By centralizing agent identity management in the Akamai framework, you decouple security policy from framework-specific code, making your architecture more resilient to changes in your Next.js version or deployment strategy.
Monitoring and Auditing Secure AI Agent Traffic in Next.js
Visibility is the final piece of the puzzle. With Akamai’s log aggregation, you can monitor the effectiveness of your rules in real-time. Use the Akamai dashboard to export logs to a tool like Datadog or an ELK stack to observe patterns in how your agents are interacting with your site.
If you see a surge in traffic from an agent that isn't expected, you have the diagnostic data to adjust your Akamai configuration immediately without changing your Next.js codebase. This separation is powerful—you can tighten your security posture while your team continues to ship new agentic features to the production branch.

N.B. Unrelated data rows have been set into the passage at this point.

(** X3: a signal sent at time [0.0] arrives after the propagation delay:
    [calc_toa 0.0 a b] is [calc_range a b / c], for all arrays. *)
Theorem calc_toa_at_zero (a b : ndarray) :
  calc_toa zero a b = (calc_range a b / c)%f64.
Proof.
  unfold calc_toa. apply add_zero_l, sign_clear_div_c, sign_clear_calc_range.
Qed.

(** X4: a receiver at the position of the transmitter hears the signal when
    it is sent: for a real-valued position [p] and a [tot] that is not NaN,
    [calc_toa tot p p == tot], and the two are the same float unless [tot]
    is [-0.0]. *)
Theorem calc_toa_same_place (tot : float) (p : ndarray) :
  all_finite p = true -> is_nan tot = false ->
  (calc_toa tot p p =? tot)%f64 = true
  /\ (tot <> S754_zero true -> calc_toa tot p p = tot).
Proof.
  intros Hp Ht. unfold calc_toa. rewrite calc_range_diag by done.
  change (zero / c)%f64 with zero.
  destruct tot as [[]|[]| |s m e]; try done; (split; [|done]).
  change (S754_finite s m e + zero)%f64 with (S754_finite s m e).
  by apply eqb_refl.
Qed.

Lemma calc_toa_same_place_example :
  let tot := (of_Z (-5) / of_Z 4)%f64 in
  let p := array_float (of_Z 7) (of_Z (-3) / of_Z 2)%f64 zero in
  (all_finite p = true /\ is_nan tot = false)
  /\ (calc_toa tot p p =? tot)%f64 = true
  /\ (tot <> S754_zero true -> calc_toa tot p p = tot).
Proof.
  intros tot p. split; [split; reflexivity|].
  apply (calc_toa_same_place tot p); reflexivity.
Defined.

(** X5: a NaN coordinate is not an error: if an array has a NaN entry, then
    [calc_range] and [calc_toa] return NaN, whichever side the array is on
    and whatever the other arguments are. *)
Theorem nan_propagates (tot : float) (a b : ndarray) :
  has_nan a = true ->
  calc_range a b = S754_nan /\ calc_range b a = S754_nan
  /\ calc_toa tot a b = S754_nan /\ calc_toa tot b a = S754_nan.
Proof.
  intros Ha.
  assert (calc_range a b = S754_nan) as Hab.
  { unfold calc_range. rewrite linalg_norm_norm3. by apply norm3_nan, subtract_nan. }
  assert (calc_range b a = S754_nan) as Hba by (by rewrite calc_range_swap).
  unfold calc_toa. rewrite Hab, Hba.
  change (S754_nan / c)%f64 with S754_nan. by rewrite add_nan_r.
Qed.

Lemma nan_propagates_example :
  let a := array_float zero S754_nan (of_Z 2) in
  let b := array_int 3 100 75 in
  has_nan a = true
  /\ calc_range a b = S754_nan /\ calc_range b a = S754_nan
  /\ calc_toa (of_Z 1) a b = S754_nan /\ calc_toa (of_Z 1) b a = S754_nan.
Proof.
  intros a b. split; [reflexivity|].
  apply (nan_propagates (of_Z 1) a b). reflexivity.
Defined.

(** X6: on [int64] positions whose squared distance is below [2^53], the
    squares and their sum are exact, so [calc_range] is the binary64 square
    root of the exact integer [dx^2 + dy^2 + dz^2]: the square root is the
    only rounding. *)
Theorem calc_range_int_grid (u v : vec3 Z) :
  let dx := vx u - vx v in
  let dy := vy u - vy v in
  let dz := vz u - vz v in
  dx * dx + dy * dy + dz * dz < 2 ^ 53 ->
  calc_range (Int64Array u) (Int64Array v)
  = sqrt (of_Z (dx * dx + dy * dy + dz * dz)).
Proof.
  intros dx dy dz Hsum. unfold calc_range. rewrite linalg_norm_norm3.
  unfold subtract, astype_float, vzip, vmap, norm3. cbn [vx vy vz].
  fold dx dy dz.
  assert (0 <= dx * dx) by nia. assert (0 <= dy * dy) by nia.
  assert (0 <= dz * dz) by nia.
  rewrite !wrap64_small by lia. rewrite square_of_Z by lia.
  rewrite !fma_square_of_Z by lia. f_equal. f_equal. ring.
Qed.

Lemma calc_range_int_grid_example :
  let u := Vec3 1 1 0 in
  let v := Vec3 50 50 25 in
  (1 - 50) * (1 - 50) + (1 - 50) * (1 - 50) + (0 - 25) * (0 - 25) < 2 ^ 53
  /\ calc_range (Int64Array u) (Int64Array v) = sqrt (of_Z 5427).
Proof.
  intros u v. split; [reflexivity|].
  apply (calc_range_int_grid u v). reflexivity.
Defined.

(** X7: integer and float literals are interchangeable: for [int64]
    positions with coordinates below [2^52] in magnitude, [calc_range] on
    the [int64] arrays equals [calc_range] on the same positions given as
    [float64] arrays. *)
Theorem calc_range_int_as_float (u v : vec3 Z) :
  (Z.abs (vx u) < 2 ^ 52 /\ Z.abs (vy u) < 2 ^ 52 /\ Z.abs (vz u) < 2 ^ 52) ->
  (Z.abs (vx v) < 2 ^ 52 /\ Z.abs (vy v) < 2 ^ 52 /\ Z.abs (vz v) < 2 ^ 52) ->
  calc_range (Int64Array u) (Int64Array v)
  = calc_range (Float64Array (vmap of_Z u)) (Float64Array (vmap of_Z v)).
Proof.
  intros (Hu1 & Hu2 & Hu3) (Hv1 & Hv2 & Hv3). unfold calc_range.
  rewrite !linalg_norm_norm3.
  unfold subtract, astype_float, vzip, vmap. cbn [vx vy vz].
  change (2 ^ 52) with 4503599627370496 in *.
  rewrite !wrap64_id by (change (2 ^ 63) with 9223372036854775808; lia).
  rewrite !sub_of_Z by (change (2 ^ 53) with 9007199254740992; lia).
  reflexivity.
Qed.

Lemma calc_range_int_as_float_example :
  let u := Vec3 1 1 0 in
  let v := Vec3 3 100 75 in
  ((Z.abs 1 < 2 ^ 52 /\ Z.abs 1 < 2 ^ 52 /\ Z.abs 0 < 2 ^ 52)
   /\ (Z.abs 3 < 2 ^ 52 /\ Z.abs 100 < 2 ^ 52 /\ Z.abs 75 < 2 ^ 52))
  /\ calc_range (Int64Array u) (Int64Array v)
     = calc_range (Float64Array (vmap of_Z u)) (Float64Array (vmap of_Z v)).
Proof.
  intros u v. split; [repeat split|].
  apply (calc_range_int_as_float u v); repeat split.
Defined.

(** X8: on [int64] positions whose squared distance is below [2^53], the
    range is zero only from a position to itself: [calc_range u v == 0.0]
    exactly when [u] and [v] are the same position. *)
Theorem calc_range_int_zero_iff (u v : vec3 Z) :
  let dx := vx u - vx v in
  let dy := vy u - vy v in
  let dz := vz u - vz v in
  dx * dx + dy * dy + dz * dz < 2 ^ 53 ->
  (calc_range (Int64Array u) (Int64Array v) =? zero)%f64 = true <-> u = v.
Proof.
  intros dx dy dz Hsum.
  assert (calc_range (Int64Array u) (Int64Array v)
          = sqrt (of_Z (dx * dx + dy * dy + dz * dz))) as ->.
  { unfold calc_range. rewrite linalg_norm_norm3.
    unfold subtract, astype_float, vzip, vmap, norm3. cbn [vx vy vz]. fold dx dy dz.
    assert (0 <= dx * dx) by nia. assert (0 <= dy * dy) by nia.
    assert (0 <= dz * dz) by nia.
    rewrite !wrap64_small by lia. rewrite square_of_Z by lia.
    rewrite !fma_square_of_Z by lia. f_equal. f_equal. ring. }
  destruct (Z.eq_dec (dx * dx + dy * dy + dz * dz) 0) as [H0|Hne].
  - rewrite H0. split; [intros _|done].
    assert (0 <= dx * dx) by nia. assert (0 <= dy * dy) by nia.
    assert (0 <= dz * dz) by nia.
    assert (dx = 0) by (cut (dx * dx = 0); [intros E; apply Z.mul_eq_0 in E; tauto|lia]).
    assert (dy = 0) by (cut (dy * dy = 0); [intros E; apply Z.mul_eq_0 in E; tauto|lia]).
    assert (dz = 0) by (cut (dz * dz = 0); [intros E; apply Z.mul_eq_0 in E; tauto|lia]).
    destruct u, v. unfold dx, dy, dz in *. cbn [vx vy vz] in *. f_equal; lia.
  - assert (0 < dx * dx + dy * dy + dz * dz) as Hpos by nia.
    destruct (of_Z_small (dx * dx + dy * dy + dz * dz) ltac:(lia))
      as (m & e & Hof & _ & He & _).
    replace (_ <? 0) with false in Hof by (symmetry; apply Z.ltb_ge; lia).
    rewrite Hof. split.
    + destruct (sqrt_positive m e ltac:(lia)) as [->|(m' & e' & ->)]; discriminate.
    + intros ->. unfold dx, dy, dz in Hne. lia.
Qed.

Lemma calc_range_int_zero_iff_example :
  let u := Vec3 1 1 0 in
  let v := Vec3 1 1 1 in
  (1 - 1) * (1 - 1) + (1 - 1) * (1 - 1) + (0 - 1) * (0 - 1) < 2 ^ 53
  /\ ((calc_range (Int64Array u) (Int64Array v) =? zero)%f64 = true <-> u = v).
Proof.
  intros u v. split; [reflexivity|].
  apply (calc_range_int_zero_iff u v). reflexivity.
Defined.

Section Infinite.
Implicit Types (x y tot : float) (a b : ndarray) (d : vec3 float).

Lemma add_inf_l y :
  sign_clear y = true -> is_nan y = false -> (pinf + y)%f64 = pinf.
Proof. by destruct y as [[]|[]| |[] m e]. Qed.

Lemma add_inf_r x :
  sign_clear x = true -> is_nan x = false -> (x + pinf)%f64 = pinf.
Proof. by destruct x as [[]|[]| |[] m e]. Qed.

Lemma square_inf x :
  is_finite x || is_nan x = false -> (x * x)%f64 = pinf.
Proof. by destruct x as [[]|[]| |[] m e]. Qed.

Lemma sub_inf x y :
  is_finite x || is_nan x = false -> is_finite y = true ->
  is_finite (x - y)%f64 || is_nan (x - y)%f64 = false.
Proof. by destruct x as [[]|[]| |[] m e], y as [[]|[]| |[] m' e']. Qed.

Lemma fma_square_inf x z :
  is_finite x || is_nan x = false -> sign_clear z = true -> is_nan z = false ->
  fma x x z = pinf.
Proof. by destruct x as [[]|[]| |[] m e], z as [[]|[]| |[] mz ez]. Qed.

Lemma fma_square_acc_inf x : is_nan x = false -> fma x x pinf = pinf.
Proof. by destruct x as [[]|[]| |[] m e]. Qed.

Lemma norm3_inf d :
  is_nan (vx d) = false -> is_nan (vy d) = false -> is_nan (vz d) = false ->
  negb (is_finite (vx d) || is_nan (vx d))
  || negb (is_finite (vy d) || is_nan (vy d))
  || negb (is_finite (vz d) || is_nan (vz d)) = true ->
  norm3 d = pinf.
Proof.
  destruct d as [d1 d2 d3]. cbn [vx vy vz]. intros H1 H2 H3 Hinf. unfold norm3.
  cbn [vx vy vz].
  assert (fma d3 d3 (fma d2 d2 (d1 * d1)%f64) = pinf) as ->; [|reflexivity].
  pose proof (sign_clear_square d1) as S1. pose proof (square_not_nan d1 H1) as N1.
  rewrite !orb_true_iff, !negb_true_iff in Hinf. destruct Hinf as [[Hi|Hi]|Hi].
  - rewrite (square_inf d1 Hi). by rewrite !fma_square_acc_inf.
  - rewrite (fma_square_inf d2 _ Hi S1 N1). by rewrite fma_square_acc_inf.
  - apply fma_square_inf; [done| |].
    + by apply sign_clear_fma_square.
    + by apply fma_square_not_nan.
Qed.

Lemma of_Z_int64_finite z : - 2 ^ 63 <= z < 2 ^ 63 -> is_finite (of_Z z) = true.
Proof.
  intros Hz. unfold of_Z. destruct z as [|W|W]; [done| |]; simpl.
  - destruct (binary_round_down false W 0 4503599627370496 12)
      as [->|(m' & e' & -> & _)]; try done.
    change (2 ^ (12 - 0)) with 4096. change (2 ^ 63) with 9223372036854775808 in Hz. lia.
  - destruct (binary_round_down true W 0 4503599627370496 12)
      as [->|(m' & e' & -> & _)]; try done.
    change (2 ^ (12 - 0)) with 4096. change (2 ^ 63) with 9223372036854775808 in Hz. lia.
Qed.

Lemma subtract_inf a b :
  has_inf a = true -> has_nan a = false ->
  all_finite b = true -> int64_entries b = true ->
  norm3 (astype_float (subtract a b)) = pinf.
Proof.
  intros Hinf Hnan Hb Hrange.
  destruct a as [u|[a1 a2 a3]]; [discriminate|].
  simpl in Hinf, Hnan. apply orb_false_iff in Hnan as [Hnan N3].
  apply orb_false_iff in Hnan as [N1 N2].
  assert (forall x y, is_nan x = false -> is_finite y = true ->
            is_nan (x - y)%f64 = false) as Hsub.
  { intros x y Hx Hy. apply sub_not_nan; [done|by apply finite_not_nan|].
    rewrite Hy. apply orb_true_r. }
  assert (forall x y, is_finite y = true ->
            negb (is_finite x || is_nan x) = true ->
            negb (is_finite (x - y)%f64 || is_nan (x - y)%f64) = true) as Hkeep.
  { intros x y Hy Hx. apply negb_true_iff in Hx. apply negb_true_iff.
    by apply sub_inf. }
  assert (exists y1 y2 y3 : float,
            astype_float b = Vec3 y1 y2 y3
            /\ is_finite y1 = true /\ is_finite y2 = true /\ is_finite y3 = true)
    as (y1 & y2 & y3 & Hb' & F1 & F2 & F3).
  { destruct b as [[z1 z2 z3]|[y1 y2 y3]]; simpl in Hb, Hrange.
    - exists (of_Z z1), (of_Z z2), (of_Z z3). split; [done|].
      rewrite !andb_true_iff, !Z.leb_le, !Z.ltb_lt in Hrange.
      repeat split; apply of_Z_int64_finite; lia.
    - exists y1, y2, y3. rewrite !andb_true_iff in Hb. tauto. }
  assert (astype_float (subtract (Float64Array (Vec3 a1 a2 a3)) b)
          = Vec3 (a1 - y1)%f64 (a2 - y2)%f64 (a3 - y3)%f64) as ->.
  { destruct b; simpl in Hb' |- *; by rewrite Hb'. }
  apply norm3_inf; cbn [vx vy vz]; try (by apply Hsub).
  rewrite !orb_true_iff in Hinf |- *.
  destruct Hinf as [[Hi|Hi]|Hi]; [left; left|left; right|right]; by apply Hkeep.
Qed.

Handling Edge Cases with Akamai Web Bot Auth
Not every AI agent will support complex signature headers. For third-party agents or legacy bots that you still want to support, use Akamai bot auth rules that fall back to behavioral analysis. These rules monitor for behavior that distinguishes between automated systems and actual users. Configure these in the available security management tools within your Akamai property.

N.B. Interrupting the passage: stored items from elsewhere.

(** X8. Audio in which the engine recognises nothing is not an error: when
    the engine yields no segment, or only segments whose text is
    whitespace, and reports a language that can be encoded, the answer is
    200 with the empty text. *)
Theorem transcribe_silence (audio : UploadFile) (w : World)
    (segs : list Segment) (info : TranscriptionInfo) :
  1500 <= len (read audio) ->
  WhisperModel_transcribe (calls w)
    (Transcribe (g_model (globals w)) (read audio) 1 true (Some (lit "en")))
  = Return (yields segs, info) ->
  Forall (fun seg => blank (text seg)) segs ->
  encodable (language info) = true ->
  (app (POST_transcribe (Some audio)) w).1
  = {| status_code := 200;
       body := Json [(lit "text", JStr []);
                     (lit "language", JStr (language info))] |}.
Proof.
  intros Hlen Hrun Hblank Hl. rewrite post_long by exact Hlen.
  cbn zeta. cbn [fst]. rewrite Hrun, comprehension_yields, join_empty.
  assert (Hs : blank (concat (map text segs))).
  { apply blank_concat. apply Forall_map. exact Hblank. }
  destruct (strip_spec (concat (map text segs)))
    as (pre & suf & Heq & _ & _ & Hhead & _).
  destruct (strip (concat (map text segs))) as [|c r] eqn:Hstrip.
  - rewrite Hl. reflexivity.
  - exfalso. specialize (Hhead c eq_refl).
    rewrite Heq in Hs. apply Forall_app in Hs as [_ Hs].
    apply Forall_app in Hs as [Hs _]. inversion Hs as [|? ? Hc _]. congruence.
Qed.

(** X9. [POST /transcribe] answers 200 only for a completed recognition
    that can be sent: the status is 200 exactly when the payload has at
    least 1500 bytes, the engine's call returns segments that run to
    their end, and the stripped text and the language can be encoded. *)
Theorem transcribe_200_iff (audio : UploadFile) (w : World) :
  status_code (app (POST_transcribe (Some audio)) w).1 = 200
  <-> 1500 <= len (read audio)
      /\ exists segs info,
           WhisperModel_transcribe (calls w)
             (Transcribe (g_model (globals w)) (read audio) 1 true (Some (lit "en")))
           = Return (yields segs, info)
           /\ encodable (strip (concat (map text segs))) = true
           /\ encodable (language info) = true.
Proof.
  split.
  - destruct (Z_lt_le_dec (len (read audio)) 1500) as [Hlt|Hge].
    + rewrite post_short by exact Hlt. simpl. discriminate.
    + rewrite post_long by exact Hge. cbn zeta. cbn [fst].
      destruct (WhisperModel_transcribe _ _) as [[g info]|exc]; [|simpl; discriminate].
      destruct (segments_cases g) as [(segs & ->)|(segs & e & ->)].
      * rewrite comprehension_yields, join_empty.
        destruct (encodable (strip _)) eqn:Ht; [|simpl; discriminate].
        destruct (encodable (language info)) eqn:Hl; [|simpl; discriminate].
        intros _. split; [exact Hge|]. exists segs, info. repeat split; assumption.
      * rewrite comprehension_fails. simpl. discriminate.
  - intros (Hge & segs & info & Hrun & Ht & Hl).
    rewrite post_long by exact Hge. cbn zeta. cbn [fst].
    rewrite Hrun, comprehension_yields, join_empty, Ht, Hl. reflexivity.
Qed.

When the system detects an 'unknown but potentially legitimate' agent, configure a rate-limiting rule. This provides a safety net, ensuring that even if an agent is malicious, its impact is throttled at the network edge before it hits your server, protecting your API endpoints from resource exhaustion attacks.
You now have a clear roadmap to secure AI agent traffic in Next.js using Akamai’s latest tools. By moving authentication to the edge, verifying requests with middleware, and leveraging the new agentic security framework, you can build systems that are as secure as they are smart. Always prioritize edge-based inspection to save your server resources and keep your logs clean. If you are starting your implementation today, ensure your Akamai property is updated to access these agent-specific categories. Start by mapping your agent identities in the Control Center and testing the signature headers in a staging environment.